**Work task**
The full listing below should be printed word for word.

**Extracted material**
(** ** What [federated_averaging] returns and leaves alone *)

(** X24: [federated_averaging] returns for a model without parameters only,
    and then returns no weights; for a model with a parameter it raises,
    whatever the reports are: the last loop enumerates the names of the
    [state_dict()] and takes each name apart as [(name, weight)].  On the
    scenario of section 8 the averaging loops run and the name [w] raises
    [ValueError]. *)
Theorem legacy_result_empty (self : FedAvgServer.server)
    (reports : list FedAvgServer.Report) :
  (forall updated_weights,
     fst (FedAvgServer.federated_averaging self reports) = Ok updated_weights ->
     FedAvgServer.self_model self = [] /\ updated_weights = [])
  /\ (FedAvgServer.self_model self <> [] ->
      exists e, fst (FedAvgServer.federated_averaging self reports) = Raise e)
  /\ fst (FedAvgServer.federated_averaging
            (FedAvgServer.mkServer 0 [])
            [FedAvgServer.mkReport 1 0 []]) = Ok []
  /\ fst (FedAvgServer.federated_averaging legacy_scenario_server
                                           legacy_scenario_reports)
     = Raise ValueError.
Proof.
  split; [|split; [|split]].
  - intros updated. apply federated_averaging_returns.
  - intros Hne.
    destruct (fst (FedAvgServer.federated_averaging self reports))
      as [updated|e] eqn:E; [|exists e; reflexivity].
    apply federated_averaging_returns in E as [E _]. contradiction.
  - reflexivity.
  - exact legacy_scenario_aggregation.
Qed.

(** X25: on tensor objects, [federated_averaging] writes only into tensors
    that it has created itself: every tensor that existed before the call,
    the model's and the clients', holds the same value afterwards, and the
    server holds the same model. *)
Theorem legacy_aggregation_frame (self : ObjFedAvgServer.server)
    (reports : list ObjFedAvgServer.Report) (h : Obj.store) :
  firstn (List.length h)
         (snd (ObjFedAvgServer.federated_averaging self reports h)) = h
  /\ ObjFedAvgServer.self_model
       (snd (fst (ObjFedAvgServer.federated_averaging self reports h)))
     = ObjFedAvgServer.self_model self.
Proof.
  apply federated_averaging_frame.
Qed.

(** ** The exceptions of the aggregation *)

Section RaisesOnly.

Variable allowed : list exn.

Lemma raises_only_ok {A : Type} (a : A) : raises_only allowed (Ok a).
Proof. intros e H. discriminate H. Qed.

Lemma raises_only_bind {A B : Type} (c : result A) (k : A -> result B) :
  raises_only allowed c -> (forall a, raises_only allowed (k a)) ->
  raises_only allowed (bind c k).
Proof.
  intros Hc Hk. destruct c as [a|e0]; simpl; [apply Hk|].
  intros e H. apply Hc. inversion H. reflexivity.
Qed.

Lemma raises_only_for_each {A S : Type} (body : S -> A -> result S)
    (l : list A) (s : S) :
  (forall s x, raises_only allowed (body s x)) ->
  raises_only allowed (for_each body l s).
Proof.
  intros Hb. revert s. induction l as [|x l IH]; intros s; simpl.
  - apply raises_only_ok.
  - apply raises_only_bind; [apply Hb|exact IH].
Qed.

Lemma raises_only_map_result {A B : Type} (f : A -> result B) (l : list A) :
  (forall x, raises_only allowed (f x)) ->
  raises_only allowed (map_result f l).
Proof.
  intros Hf. induction l as [|x l IH]; simpl.
  - apply raises_only_ok.
  - apply raises_only_bind; [apply Hf|]. intros y.
    apply raises_only_bind; [exact IH|]. intros ys. apply raises_only_ok.
Qed.

Lemma raises_only_getitem {V : Type} (d : dict V) (k : string) :
  In KeyError allowed -> raises_only allowed (getitem d k).
Proof.
  intros Hin e H. unfold getitem in H.
  destruct (dict_get d k); inversion H. exact Hin.
Qed.

Lemma raises_only_list_index {A : Type} (l : list A) (i : nat) :
  In IndexError allowed -> raises_only allowed (list_index l i).
Proof.
  intros Hin e H. unfold list_index in H.
  destruct (nth_error l i); inversion H. exact Hin.
Qed.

**Response below**
(** ** What [federated_averaging] returns and leaves alone *)

(** X24: [federated_averaging] returns for a model without parameters only,
    and then returns no weights; for a model with a parameter it raises,
    whatever the reports are: the last loop enumerates the names of the
    [state_dict()] and takes each name apart as [(name, weight)].  On the
    scenario of section 8 the averaging loops run and the name [w] raises
    [ValueError]. *)
Theorem legacy_result_empty (self : FedAvgServer.server)
    (reports : list FedAvgServer.Report) :
  (forall updated_weights,
     fst (FedAvgServer.federated_averaging self reports) = Ok updated_weights ->
     FedAvgServer.self_model self = [] /\ updated_weights = [])
  /\ (FedAvgServer.self_model self <> [] ->
      exists e, fst (FedAvgServer.federated_averaging self reports) = Raise e)
  /\ fst (FedAvgServer.federated_averaging
            (FedAvgServer.mkServer 0 [])
            [FedAvgServer.mkReport 1 0 []]) = Ok []
  /\ fst (FedAvgServer.federated_averaging legacy_scenario_server
                                           legacy_scenario_reports)
     = Raise ValueError.
Proof.
  split; [|split; [|split]].
  - intros updated. apply federated_averaging_returns.
  - intros Hne.
    destruct (fst (FedAvgServer.federated_averaging self reports))
      as [updated|e] eqn:E; [|exists e; reflexivity].
    apply federated_averaging_returns in E as [E _]. contradiction.
  - reflexivity.
  - exact legacy_scenario_aggregation.
Qed.

(** X25: on tensor objects, [federated_averaging] writes only into tensors
    that it has created itself: every tensor that existed before the call,
    the model's and the clients', holds the same value afterwards, and the
    server holds the same model. *)
Theorem legacy_aggregation_frame (self : ObjFedAvgServer.server)
    (reports : list ObjFedAvgServer.Report) (h : Obj.store) :
  firstn (List.length h)
         (snd (ObjFedAvgServer.federated_averaging self reports h)) = h
  /\ ObjFedAvgServer.self_model
       (snd (fst (ObjFedAvgServer.federated_averaging self reports h)))
     = ObjFedAvgServer.self_model self.
Proof.
  apply federated_averaging_frame.
Qed.

(** ** The exceptions of the aggregation *)

Section RaisesOnly.

Variable allowed : list exn.

Lemma raises_only_ok {A : Type} (a : A) : raises_only allowed (Ok a).
Proof. intros e H. discriminate H. Qed.

Lemma raises_only_bind {A B : Type} (c : result A) (k : A -> result B) :
  raises_only allowed c -> (forall a, raises_only allowed (k a)) ->
  raises_only allowed (bind c k).
Proof.
  intros Hc Hk. destruct c as [a|e0]; simpl; [apply Hk|].
  intros e H. apply Hc. inversion H. reflexivity.
Qed.

Lemma raises_only_for_each {A S : Type} (body : S -> A -> result S)
    (l : list A) (s : S) :
  (forall s x, raises_only allowed (body s x)) ->
  raises_only allowed (for_each body l s).
Proof.
  intros Hb. revert s. induction l as [|x l IH]; intros s; simpl.
  - apply raises_only_ok.
  - apply raises_only_bind; [apply Hb|exact IH].
Qed.

Lemma raises_only_map_result {A B : Type} (f : A -> result B) (l : list A) :
  (forall x, raises_only allowed (f x)) ->
  raises_only allowed (map_result f l).
Proof.
  intros Hf. induction l as [|x l IH]; simpl.
  - apply raises_only_ok.
  - apply raises_only_bind; [apply Hf|]. intros y.
    apply raises_only_bind; [exact IH|]. intros ys. apply raises_only_ok.
Qed.

Lemma raises_only_getitem {V : Type} (d : dict V) (k : string) :
  In KeyError allowed -> raises_only allowed (getitem d k).
Proof.
  intros Hin e H. unfold getitem in H.
  destruct (dict_get d k); inversion H. exact Hin.
Qed.

Lemma raises_only_list_index {A : Type} (l : list A) (i : nat) :
  In IndexError allowed -> raises_only allowed (list_index l i).
Proof.
  intros Hin e H. unfold list_index in H.
  destruct (nth_error l i); inversion H. exact Hin.
Qed.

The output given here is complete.